The VA officers will receive national recognition at an awards banquet this month.
Sgt. Pedro Custodio, Detective Chris Peters and Deputy Chief Paul Woodland are three of nine VA police officers slated to be officially recognized May 21 at VA’s ninth annual Chief of Police Awards Banquet in Little Rock, Arkansas.
Custodio, a veteran of the U.S. Marine Corps from Newark, was recently named VA’s 2018 Lead Officer of the Year (Category II). During the award period, Custodio served as lead firearms instructor, lead armorer, field training officer and active threat instructor. He also trained more than 100 facility employees in the prevention and management of disruptive behavior.
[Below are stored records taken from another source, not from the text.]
Lemma merged_same k inv : no_field_differs k inv → merged k inv = inv.
Proof.
  intros (Hid & Hnm & Hns & Hgns).
  unfold merged, id_differs, name_differs.
  rewrite (decide_False (P := InventoryID k ≠ "" ∧ _)) by tauto.
  rewrite (decide_False (P := Name k ≠ "" ∧ _)) by tauto.
  rewrite (decide_False (P := or_default (namespace k) ≠ _)) by tauto.
  rewrite (decide_False (P := or_default (InventoryNamespace k) ≠ _)) by tauto.
  reflexivity.
Qed.

Lemma merge_warnings_same k inv : no_field_differs k inv → merge_warnings k inv = [].
Proof.
  intros (Hid & Hnm & Hns & Hgns).
  unfold merge_warnings, id_differs, name_differs.
  rewrite (decide_False (P := InventoryID k ≠ "" ∧ _)) by tauto.
  rewrite (decide_False (P := Name k ≠ "" ∧ _)) by tauto.
  rewrite (decide_False (P := or_default (namespace k) ≠ _)) by tauto.
  rewrite (decide_False (P := or_default (InventoryNamespace k) ≠ _)) by tauto.
  reflexivity.
Qed.

(** The log of a merge-branch run whose marshalling succeeds. *)
Lemma merge_events (s : State Ext) {text} kf inv :
  files s !! kptFilePath P (self s) = Some (Doc text kf) →
  kptfile.Inventory kf = Some inv →
  yaml_Marshal_err P (kptfile.set_Inventory kf (merged (self s) inv)) = None →
  events (kptfileInitIfNot P) s =
    (EvWarn <$> merge_warnings (self s) inv)
    ++ [EvWriteFile (kptFilePath P (self s))
                    (kptfile.set_Inventory kf (merged (self s) inv))]
  ∧ self (kptfileInitIfNot P s).2 = defaulted (self s).
Proof.
  intros Hf Hi Hm.
  pose proof (kptfileInitIfNot_merge P s kf inv Hf Hi) as H. cbv zeta in H.
  rewrite Hm in H.
  destruct (WriteFile_fault P _ _ _) as [[??]|]; split;
    try (apply events_app); rewrite H; reflexivity.
Qed.


End Facts.

Section MergeBranch.
Context {Ext : Type} (P : Platform Ext).

Lemma set_Inventory_same kf inv :
  kptfile.Inventory kf = Some inv → kptfile.set_Inventory kf inv = kf.
Proof. destruct kf as [r i]. cbn. intros ->. reflexivity. Qed.

Lemma is_live_init_liveInitArgs k : is_live_init (liveInitArgs k) = true.
Proof.
  unfold liveInitArgs. cbn [app].
  repeat (destruct (decide _)); destruct (Force k); reflexivity.
Qed.

Lemma or_default_nonempty ns : or_default ns ≠ "".
Proof. unfold or_default. destruct (decide _); [discriminate | assumption]. Qed.

Lemma or_default_id ns : ns ≠ "" → or_default ns = ns.
Proof. intros H. unfold or_default. by rewrite decide_False. Qed.

Lemma namespace_defaulted k : namespace (defaulted k) = or_default (namespace k).
Proof.
  unfold defaulted, or_default. unfold_fields.
  repeat (destruct (decide _); cbn); done.
Qed.

Lemma InventoryNamespace_defaulted k :
  InventoryNamespace (defaulted k) = or_default (InventoryNamespace k).
Proof.
  unfold defaulted, or_default. unfold_fields.
  repeat (destruct (decide _); cbn); done.
Qed.

Lemma defaulted_fixed k :
  namespace k ≠ "" → InventoryNamespace k ≠ "" → defaulted k = k.
Proof.
  intros H1 H2. unfold defaulted.
  rewrite (decide_False (P := namespace k = "")) by assumption.
  by rewrite decide_False.
Qed.

(** Whatever branch a run takes, the Deployer it leaves is the one it
    found or that one with its two namespaces defaulted. *)
Lemma reconcile_self_present (t : State Ext) f :
  files t !! kptFilePath P (self t) = Some f →
  self (kptfileInitIfNot P t).2 = self t ∨
  self (kptfileInitIfNot P t).2 = defaulted (self t).
Proof.
  intros Hf. destruct f as [err|err| |text kf].
  - rewrite (kptfileInitIfNot_unreadable P t err Hf). by left.
  - rewrite (kptfileInitIfNot_garbage P t err Hf). by left.
  - rewrite (kptfileInitIfNot_null P t Hf). by left.
  - destruct (kptfile.Inventory kf) as [inv|] eqn:Hi.
    + right. pose proof (kptfileInitIfNot_merge P t kf inv Hf Hi) as H.
      cbv zeta in H. rewrite H.
      destruct (yaml_Marshal_err P _); [reflexivity|].
      destruct (WriteFile_fault P _ _ _) as [[??]|]; reflexivity.
    + left. pose proof (kptfileInitIfNot_bootstrap P t kf Hf Hi) as H.
      cbv zeta in H. rewrite H. reflexivity.
Qed.

Lemma reconcile_self (t : State Ext) :
  self (kptfileInitIfNot P t).2 = self t ∨
  self (kptfileInitIfNot P t).2 = defaulted (self t).
Proof.
  destruct (files t !! kptFilePath P (self t)) as [f|] eqn:Hf.
  - exact (reconcile_self_present t f Hf).
  - pose proof (kptfileInitIfNot_absent P t Hf) as H. cbv zeta in H. rewrite H.
    destruct (exit_err _); [by left|].
    destruct (files_after _ !! _) as [f|] eqn:Hf'; [|by left].
    exact (reconcile_self_present (after_pkg_init P t) f Hf').
Qed.

End MergeBranch.

Section DeployFacts.
Context {Ext : Type} (P : Platform Ext).

Lemma getManifests_state (s : State Ext) :
  let args := ["fn"; "source"; applyDir (self s)] in
  let o := kpt P args (files s) (outside s) in
  (getManifests P s).2 =
    mkState (files_after o) (outside_after o) (self s) (log s ++ [EvRunCmd args (files s)]).
Proof.
  cbv zeta. unfold getManifests. run_monad.
  destruct (exit_err _); [reflexivity|].
  destruct (ResourceList_Read P _); [reflexivity|].
  destruct (items_String _ _); reflexivity.
Qed.

(** A failed read of the manifests gives the empty manifest list. *)
Lemma getManifests_failed (s : State Ext) err :
  (getManifests P s).1.2 = Some err → (getManifests P s).1.1 = [].
Proof.
  unfold getManifests. run_monad.
  destruct (exit_err _); [reflexivity|].
  destruct (ResourceList_Read P _); [reflexivity|].
  destruct (items_String _ _); [reflexivity|discriminate].
Qed.

Lemma Deploy_failed_reconcile builds (s s1 : State Ext) e :
  kptfileInitIfNot P s = (Some e, s1) →
  Deploy P builds s = ((None, Some e), s1).
Proof.
  intros H. unfold Deploy, kptInitFunc. unfold mbind at 1, M_bind at 1.
  rewrite H. reflexivity.
Qed.

Lemma Deploy_reconciled builds (s s1 : State Ext) :
  kptfileInitIfNot P s = (None, s1) →
  let k := self s1 in
  let r := (getManifests P s1).1 in
  let s2 := (getManifests P s1).2 in
  let o := kpt P (liveApplyArgs k) (files s2) (outside s2) in
  Deploy P builds s =
    match exit_err o with
    | Some e =>
        ((None, Some (liveApplyErr e (applyDir k))),
         mkState (files_after o) (outside_after o) k
                 (log s2 ++ render_infos P k r ++ [EvRunCmd (liveApplyArgs k) (files s2)]))
    | None =>
        (((CollectNamespaces P r.1).1, None),
         mkState (files_after o) (outside_after o) k
                 (log s2 ++ render_infos P k r ++
                    [EvRunCmd (liveApplyArgs k) (files s2);
                     EvTrackBuildArtifacts builds]))
    end.
Proof.
  intros H k r s2 o. subst k r s2 o.
  pose proof (getManifests_state s1) as Hs2. cbv zeta in Hs2.
  unfold Deploy, kptInitFunc. unfold mbind at 1, M_bind at 1.
  rewrite H. unfold mbind at 1, M_bind at 1. unfold get_k at 1. cbv beta iota.
  unfold mbind at 1, M_bind at 1.
  destruct (getManifests P s1) as [r s2] eqn:Hg. cbn [fst snd] in *. subst s2.
  unfold render_infos, liveApplyArgs.
  destruct r as [ms [err|]]; cbn [fst snd];
    destruct (CollectNamespaces P ms) as [nss [cerr|]]; cbn [fst snd];
    do 2 run_monad; cbn; destruct (exit_err _); cbn; rewrite <- ?app_assoc; reflexivity.
Qed.

End DeployFacts.

Section ReconcileLog.
Context {Ext : Type} (P : Platform Ext).

Lemma applyDir_defaulted k : applyDir (defaulted k) = applyDir k.
Proof.
  unfold defaulted. unfold_fields.
  repeat (destruct (decide _); cbn); reflexivity.
Qed.

Lemma liveApplyArgs_defaulted k : liveApplyArgs (defaulted k) = liveApplyArgs k.
Proof.
  unfold liveApplyArgs, defaulted. unfold_fields.
  repeat (destruct (decide _); cbn); reflexivity.
Qed.

Lemma kptFilePath_defaulted k : kptFilePath P (defaulted k) = kptFilePath P k.
Proof. unfold kptFilePath. by rewrite applyDir_defaulted. Qed.

Lemma reconcile_applyDir (s : State Ext) :
  applyDir (self (kptfileInitIfNot P s).2) = applyDir (self s).
Proof.
  destruct (reconcile_self P s) as [-> | ->];
    [reflexivity | apply applyDir_defaulted].
Qed.

Lemma reconcile_liveApplyArgs (s : State Ext) :
  liveApplyArgs (self (kptfileInitIfNot P s).2) = liveApplyArgs (self s).
Proof.
  destruct (reconcile_self P s) as [-> | ->];
    [reflexivity | apply liveApplyArgs_defaulted].
Qed.

Lemma Forall_reconcile_warn (ws : list string) :
  Forall (λ ev, reconcile_event ev = true) (EvWarn <$> ws).
Proof. apply Forall_fmap, Forall_forall. intros; reflexivity. Qed.

Lemma reconcile_log_present (s : State Ext) f :
  files s !! kptFilePath P (self s) = Some f →
  ∃ evs, log (kptfileInitIfNot P s).2 = log s ++ evs ∧
         Forall (λ ev, reconcile_event ev = true) evs.
Proof.
  intros Hf. destruct f as [err|err| |text kf].
  - rewrite (kptfileInitIfNot_unreadable P s err Hf).
    exists []. by rewrite app_nil_r.
  - rewrite (kptfileInitIfNot_garbage P s err Hf).
    exists []. by rewrite app_nil_r.
  - rewrite (kptfileInitIfNot_null P s Hf).
    exists []. by rewrite app_nil_r.
  - destruct (kptfile.Inventory kf) as [inv|] eqn:Hi.
    + pose proof (kptfileInitIfNot_merge P s kf inv Hf Hi) as H.
      cbv zeta in H. rewrite H.
      destruct (yaml_Marshal_err P _);
        [|destruct (WriteFile_fault P _ _ _) as [[??]|]];
        eexists; (split; [reflexivity|]);
        try apply Forall_app_2; try apply Forall_reconcile_warn;
        repeat constructor.
    + pose proof (kptfileInitIfNot_bootstrap P s kf Hf Hi) as H.
      cbv zeta in H. rewrite H.
      eexists; split; [reflexivity|]. repeat constructor.
      cbn. unfold is_initializer. rewrite is_live_init_liveInitArgs.
      apply orb_true_r.
Qed.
In 2004, Custodio graduated with honors from the VA Law Enforcement Training Center in Little Rock. At LETC, he achieved the highest GPA among his graduating class. Custodio spent five years at Baltimore VA Medical Center before transferring to Wilmington VA Medical Center in 2009.
Peters, a veteran of the U.S. Air Force from Dover, was selected as the VA’s 2018 Patrol Officer of the Year (Category II). Peters started with the VA Police Service in 2016, first as a dispatcher and later as an officer. He was promoted to detective in February.
In 2018, Peters completed 500 initial and follow-up reports, processed more than 50 pieces of evidence and trained three new officers and two dispatchers. He became qualified as a peer support counselor and crisis intervention responder. Peters organized Wilmington VA’s team for the 32nd Annual Law Enforcement Torch Run, an event that raised money for Delaware Special Olympics. He also represented his department at the state’s 2018 Military & Veterans Mental Health Summit.
Woodland, a veteran of the U.S. Navy from Newark, is the VA’s 2018 Supervisory Officer of the Year (Category II). Woodland, who spent 11 years in the military as a master at arms, started with VA Police in 2008. As a civilian police officer, he has experience at both Coatesville and Wilmington VA Medical Centers. Most notably, Woodland was VA’s 2015 Patrol Officer of the Year (Category II).
Since becoming deputy chief of police, Woodland was nominated for the International Association of Chiefs of Police’s Top 40 Under 40 Award. He was recognized by IACP for his work supporting their One Mind Campaign. Woodland wrote policy on law enforcement response to the mentally ill, launched an addiction recovery initiative called First Light and chosen for VA’s inaugural Chiefs of Police Leadership Development Program. He is an original member of Delaware’s Veterans Response Team.
The three award recipients will formally receive their awards from Frederick Jackson, the VA deputy assistant secretary for the Office of Security and Law Enforcement.
Each year, the VA Office of Security and Law Enforcement solicits award nominations from 153 facilities across the country. The packages are split between two categories based on the number of employees. Each submission packet remains anonymous during the scoring process.
Wilmington VA’s police department is responsible for the protection of life and property at facilities under the VA’s jurisdiction. This includes the medical center, community living center, regional benefits office, support structures, grounds, and outpatient clinics. Wilmington VA has 20 officers, two dispatchers and one program support assistant. Currently, 87% are veterans representing every branch of the military.